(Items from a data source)
········
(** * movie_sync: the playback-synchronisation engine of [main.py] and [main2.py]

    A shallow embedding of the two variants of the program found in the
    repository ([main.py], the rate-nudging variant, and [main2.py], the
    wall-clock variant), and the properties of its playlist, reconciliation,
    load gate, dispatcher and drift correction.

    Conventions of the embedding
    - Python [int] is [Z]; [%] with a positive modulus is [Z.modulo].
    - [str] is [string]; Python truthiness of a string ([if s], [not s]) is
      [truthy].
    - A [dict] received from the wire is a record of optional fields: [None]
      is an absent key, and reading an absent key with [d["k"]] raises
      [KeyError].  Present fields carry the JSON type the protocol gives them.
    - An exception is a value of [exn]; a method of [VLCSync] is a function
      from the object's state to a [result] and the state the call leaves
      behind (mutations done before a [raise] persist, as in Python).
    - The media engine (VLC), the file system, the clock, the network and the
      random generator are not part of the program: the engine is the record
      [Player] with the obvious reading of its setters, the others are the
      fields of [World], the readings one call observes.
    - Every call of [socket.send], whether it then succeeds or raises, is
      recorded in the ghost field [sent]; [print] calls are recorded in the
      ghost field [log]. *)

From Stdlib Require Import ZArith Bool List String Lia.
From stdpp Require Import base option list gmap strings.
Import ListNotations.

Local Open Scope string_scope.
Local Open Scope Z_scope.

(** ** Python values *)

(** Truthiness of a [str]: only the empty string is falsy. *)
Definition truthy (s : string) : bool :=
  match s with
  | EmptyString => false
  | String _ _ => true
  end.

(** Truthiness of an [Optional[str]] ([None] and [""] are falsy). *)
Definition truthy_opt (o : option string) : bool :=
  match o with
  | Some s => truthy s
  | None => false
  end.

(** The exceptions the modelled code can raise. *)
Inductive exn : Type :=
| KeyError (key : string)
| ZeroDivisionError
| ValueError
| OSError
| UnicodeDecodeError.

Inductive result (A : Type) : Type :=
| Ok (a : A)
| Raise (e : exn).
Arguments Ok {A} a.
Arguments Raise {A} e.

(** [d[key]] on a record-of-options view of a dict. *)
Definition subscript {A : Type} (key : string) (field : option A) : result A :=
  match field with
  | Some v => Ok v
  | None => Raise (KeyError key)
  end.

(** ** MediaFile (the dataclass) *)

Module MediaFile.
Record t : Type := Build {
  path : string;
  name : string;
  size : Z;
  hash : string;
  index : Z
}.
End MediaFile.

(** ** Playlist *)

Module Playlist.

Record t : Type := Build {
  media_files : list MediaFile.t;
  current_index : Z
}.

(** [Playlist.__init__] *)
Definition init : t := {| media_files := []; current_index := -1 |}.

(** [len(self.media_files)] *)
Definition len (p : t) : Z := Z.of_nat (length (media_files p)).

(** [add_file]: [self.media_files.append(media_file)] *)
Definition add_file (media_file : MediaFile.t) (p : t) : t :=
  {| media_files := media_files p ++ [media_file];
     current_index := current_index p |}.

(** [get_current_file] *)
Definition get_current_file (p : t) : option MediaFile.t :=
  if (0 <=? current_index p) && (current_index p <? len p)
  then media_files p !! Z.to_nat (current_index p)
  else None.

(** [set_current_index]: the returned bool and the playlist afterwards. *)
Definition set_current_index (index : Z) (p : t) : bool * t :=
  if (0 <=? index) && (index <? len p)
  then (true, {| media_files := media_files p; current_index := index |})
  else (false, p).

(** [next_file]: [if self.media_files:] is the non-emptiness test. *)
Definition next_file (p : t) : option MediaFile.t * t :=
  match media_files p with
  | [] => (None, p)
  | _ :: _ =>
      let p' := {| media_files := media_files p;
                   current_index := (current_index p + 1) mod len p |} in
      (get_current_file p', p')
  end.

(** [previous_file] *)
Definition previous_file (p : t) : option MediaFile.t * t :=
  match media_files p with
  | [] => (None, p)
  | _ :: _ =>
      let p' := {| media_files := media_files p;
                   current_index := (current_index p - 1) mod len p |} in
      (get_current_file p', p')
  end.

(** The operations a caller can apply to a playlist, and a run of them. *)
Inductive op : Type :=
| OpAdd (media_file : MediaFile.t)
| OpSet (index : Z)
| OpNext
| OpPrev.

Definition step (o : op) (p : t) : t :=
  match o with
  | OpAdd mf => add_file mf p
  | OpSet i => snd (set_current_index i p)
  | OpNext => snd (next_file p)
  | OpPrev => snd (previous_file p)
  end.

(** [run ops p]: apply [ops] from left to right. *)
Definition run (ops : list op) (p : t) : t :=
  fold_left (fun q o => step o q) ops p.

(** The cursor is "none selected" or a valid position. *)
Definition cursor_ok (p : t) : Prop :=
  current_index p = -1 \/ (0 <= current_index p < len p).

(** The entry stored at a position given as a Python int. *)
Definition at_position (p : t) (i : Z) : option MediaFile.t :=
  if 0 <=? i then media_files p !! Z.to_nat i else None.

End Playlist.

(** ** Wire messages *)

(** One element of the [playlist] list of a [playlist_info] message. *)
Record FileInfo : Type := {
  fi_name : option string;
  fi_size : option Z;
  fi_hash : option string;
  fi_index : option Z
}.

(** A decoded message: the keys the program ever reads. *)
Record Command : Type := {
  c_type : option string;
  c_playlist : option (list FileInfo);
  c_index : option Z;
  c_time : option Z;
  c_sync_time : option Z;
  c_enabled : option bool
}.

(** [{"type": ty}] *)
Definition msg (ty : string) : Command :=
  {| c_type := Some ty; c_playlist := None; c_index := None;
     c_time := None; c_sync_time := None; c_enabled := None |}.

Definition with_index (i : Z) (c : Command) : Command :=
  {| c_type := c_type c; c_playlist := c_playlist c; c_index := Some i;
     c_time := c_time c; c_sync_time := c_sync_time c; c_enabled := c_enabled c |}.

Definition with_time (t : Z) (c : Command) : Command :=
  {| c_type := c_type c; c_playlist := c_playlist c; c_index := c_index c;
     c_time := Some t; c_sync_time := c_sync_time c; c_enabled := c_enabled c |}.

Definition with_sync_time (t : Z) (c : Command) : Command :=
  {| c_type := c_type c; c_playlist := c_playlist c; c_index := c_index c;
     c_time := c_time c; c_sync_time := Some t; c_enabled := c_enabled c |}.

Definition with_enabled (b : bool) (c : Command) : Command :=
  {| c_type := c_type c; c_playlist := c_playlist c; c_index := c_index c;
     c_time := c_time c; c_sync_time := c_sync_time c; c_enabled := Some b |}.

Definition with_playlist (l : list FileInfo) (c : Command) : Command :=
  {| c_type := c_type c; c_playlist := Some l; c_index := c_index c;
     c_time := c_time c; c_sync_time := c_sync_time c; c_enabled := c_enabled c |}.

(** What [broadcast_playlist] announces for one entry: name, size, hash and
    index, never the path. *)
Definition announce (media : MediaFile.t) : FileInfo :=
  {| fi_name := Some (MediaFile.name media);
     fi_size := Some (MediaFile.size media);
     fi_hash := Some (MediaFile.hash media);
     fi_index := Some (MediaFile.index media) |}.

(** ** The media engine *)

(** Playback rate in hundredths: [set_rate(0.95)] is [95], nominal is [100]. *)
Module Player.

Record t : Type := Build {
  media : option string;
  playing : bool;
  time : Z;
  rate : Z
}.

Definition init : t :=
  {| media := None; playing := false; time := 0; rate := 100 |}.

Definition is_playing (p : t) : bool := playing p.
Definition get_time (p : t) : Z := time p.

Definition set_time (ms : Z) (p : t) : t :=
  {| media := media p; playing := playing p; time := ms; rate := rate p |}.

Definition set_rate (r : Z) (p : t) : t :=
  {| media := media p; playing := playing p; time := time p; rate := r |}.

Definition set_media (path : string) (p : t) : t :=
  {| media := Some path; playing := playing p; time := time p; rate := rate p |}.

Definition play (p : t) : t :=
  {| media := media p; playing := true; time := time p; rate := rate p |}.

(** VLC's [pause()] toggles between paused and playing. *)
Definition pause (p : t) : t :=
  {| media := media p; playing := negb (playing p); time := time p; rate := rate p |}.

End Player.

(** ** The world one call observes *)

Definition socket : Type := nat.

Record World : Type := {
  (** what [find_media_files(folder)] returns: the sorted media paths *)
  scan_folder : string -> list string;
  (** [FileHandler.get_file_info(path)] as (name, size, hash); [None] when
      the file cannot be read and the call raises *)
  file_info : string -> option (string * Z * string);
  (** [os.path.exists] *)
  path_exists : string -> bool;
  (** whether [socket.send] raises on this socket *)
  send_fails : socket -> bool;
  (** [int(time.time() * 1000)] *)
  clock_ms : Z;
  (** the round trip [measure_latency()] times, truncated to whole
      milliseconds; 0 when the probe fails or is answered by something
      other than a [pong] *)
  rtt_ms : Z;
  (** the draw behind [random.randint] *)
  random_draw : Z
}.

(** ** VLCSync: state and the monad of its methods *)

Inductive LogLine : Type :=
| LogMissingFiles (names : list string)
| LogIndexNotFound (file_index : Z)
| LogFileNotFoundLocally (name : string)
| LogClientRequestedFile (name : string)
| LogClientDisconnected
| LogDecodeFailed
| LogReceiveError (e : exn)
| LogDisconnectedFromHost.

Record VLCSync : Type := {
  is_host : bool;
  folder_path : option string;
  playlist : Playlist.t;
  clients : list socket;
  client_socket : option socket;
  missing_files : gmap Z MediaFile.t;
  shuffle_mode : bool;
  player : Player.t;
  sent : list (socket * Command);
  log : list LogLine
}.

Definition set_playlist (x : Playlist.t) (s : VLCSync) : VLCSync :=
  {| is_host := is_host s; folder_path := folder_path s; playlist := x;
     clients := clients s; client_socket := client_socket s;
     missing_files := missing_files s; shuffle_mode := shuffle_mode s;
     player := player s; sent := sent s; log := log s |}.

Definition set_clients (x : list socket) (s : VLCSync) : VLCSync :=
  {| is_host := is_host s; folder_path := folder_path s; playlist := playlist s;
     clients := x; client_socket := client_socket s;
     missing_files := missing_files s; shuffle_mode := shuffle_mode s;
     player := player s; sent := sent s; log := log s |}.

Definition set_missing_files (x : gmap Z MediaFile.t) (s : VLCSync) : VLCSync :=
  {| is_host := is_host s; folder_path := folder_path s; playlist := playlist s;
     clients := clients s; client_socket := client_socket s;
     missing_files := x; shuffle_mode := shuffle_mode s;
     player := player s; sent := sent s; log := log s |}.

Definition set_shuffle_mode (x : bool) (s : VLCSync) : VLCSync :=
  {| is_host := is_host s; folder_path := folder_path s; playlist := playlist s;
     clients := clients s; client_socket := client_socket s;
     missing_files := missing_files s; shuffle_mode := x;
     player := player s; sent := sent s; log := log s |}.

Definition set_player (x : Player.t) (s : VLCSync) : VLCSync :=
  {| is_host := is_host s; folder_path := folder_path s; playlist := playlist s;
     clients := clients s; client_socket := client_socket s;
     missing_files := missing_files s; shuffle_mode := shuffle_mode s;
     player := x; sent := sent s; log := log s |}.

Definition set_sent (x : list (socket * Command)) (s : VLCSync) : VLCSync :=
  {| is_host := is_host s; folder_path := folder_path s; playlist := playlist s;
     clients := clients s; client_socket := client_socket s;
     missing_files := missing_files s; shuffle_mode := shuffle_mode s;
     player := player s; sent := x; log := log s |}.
········
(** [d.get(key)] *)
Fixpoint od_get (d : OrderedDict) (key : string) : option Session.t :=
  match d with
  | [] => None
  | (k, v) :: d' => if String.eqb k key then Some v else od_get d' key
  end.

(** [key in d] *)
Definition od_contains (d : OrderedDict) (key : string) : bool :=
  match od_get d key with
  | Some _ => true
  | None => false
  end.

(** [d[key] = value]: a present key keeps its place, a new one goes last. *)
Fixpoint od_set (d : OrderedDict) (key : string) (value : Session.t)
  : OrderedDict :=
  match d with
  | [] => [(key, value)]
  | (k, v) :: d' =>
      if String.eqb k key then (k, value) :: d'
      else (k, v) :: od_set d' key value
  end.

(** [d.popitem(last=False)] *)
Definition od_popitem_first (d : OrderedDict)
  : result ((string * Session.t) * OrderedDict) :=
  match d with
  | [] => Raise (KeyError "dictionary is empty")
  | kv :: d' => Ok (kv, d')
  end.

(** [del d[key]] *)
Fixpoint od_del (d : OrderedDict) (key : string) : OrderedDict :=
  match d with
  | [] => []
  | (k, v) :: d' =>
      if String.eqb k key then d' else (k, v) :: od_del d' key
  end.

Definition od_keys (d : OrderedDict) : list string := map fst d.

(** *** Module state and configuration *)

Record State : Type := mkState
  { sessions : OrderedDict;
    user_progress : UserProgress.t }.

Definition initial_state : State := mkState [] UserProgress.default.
········
| Exercise requirements |
Would you output, from the records above, exactly the run of lines that starts at the line containing "Definition previous_file (p" and ends at the line containing "Definition msg (ty", and only that run?

| Answer |
Definition previous_file (p : t) : option MediaFile.t * t :=
  match media_files p with
  | [] => (None, p)
  | _ :: _ =>
      let p' := {| media_files := media_files p;
                   current_index := (current_index p - 1) mod len p |} in
      (get_current_file p', p')
  end.

(** The operations a caller can apply to a playlist, and a run of them. *)
Inductive op : Type :=
| OpAdd (media_file : MediaFile.t)
| OpSet (index : Z)
| OpNext
| OpPrev.

Definition step (o : op) (p : t) : t :=
  match o with
  | OpAdd mf => add_file mf p
  | OpSet i => snd (set_current_index i p)
  | OpNext => snd (next_file p)
  | OpPrev => snd (previous_file p)
  end.

(** [run ops p]: apply [ops] from left to right. *)
Definition run (ops : list op) (p : t) : t :=
  fold_left (fun q o => step o q) ops p.

(** The cursor is "none selected" or a valid position. *)
Definition cursor_ok (p : t) : Prop :=
  current_index p = -1 \/ (0 <= current_index p < len p).

(** The entry stored at a position given as a Python int. *)
Definition at_position (p : t) (i : Z) : option MediaFile.t :=
  if 0 <=? i then media_files p !! Z.to_nat i else None.

End Playlist.

(** ** Wire messages *)

(** One element of the [playlist] list of a [playlist_info] message. *)
Record FileInfo : Type := {
  fi_name : option string;
  fi_size : option Z;
  fi_hash : option string;
  fi_index : option Z
}.

(** A decoded message: the keys the program ever reads. *)
Record Command : Type := {
  c_type : option string;
  c_playlist : option (list FileInfo);
  c_index : option Z;
  c_time : option Z;
  c_sync_time : option Z;
  c_enabled : option bool
}.

(** [{"type": ty}] *)
Definition msg (ty : string) : Command :=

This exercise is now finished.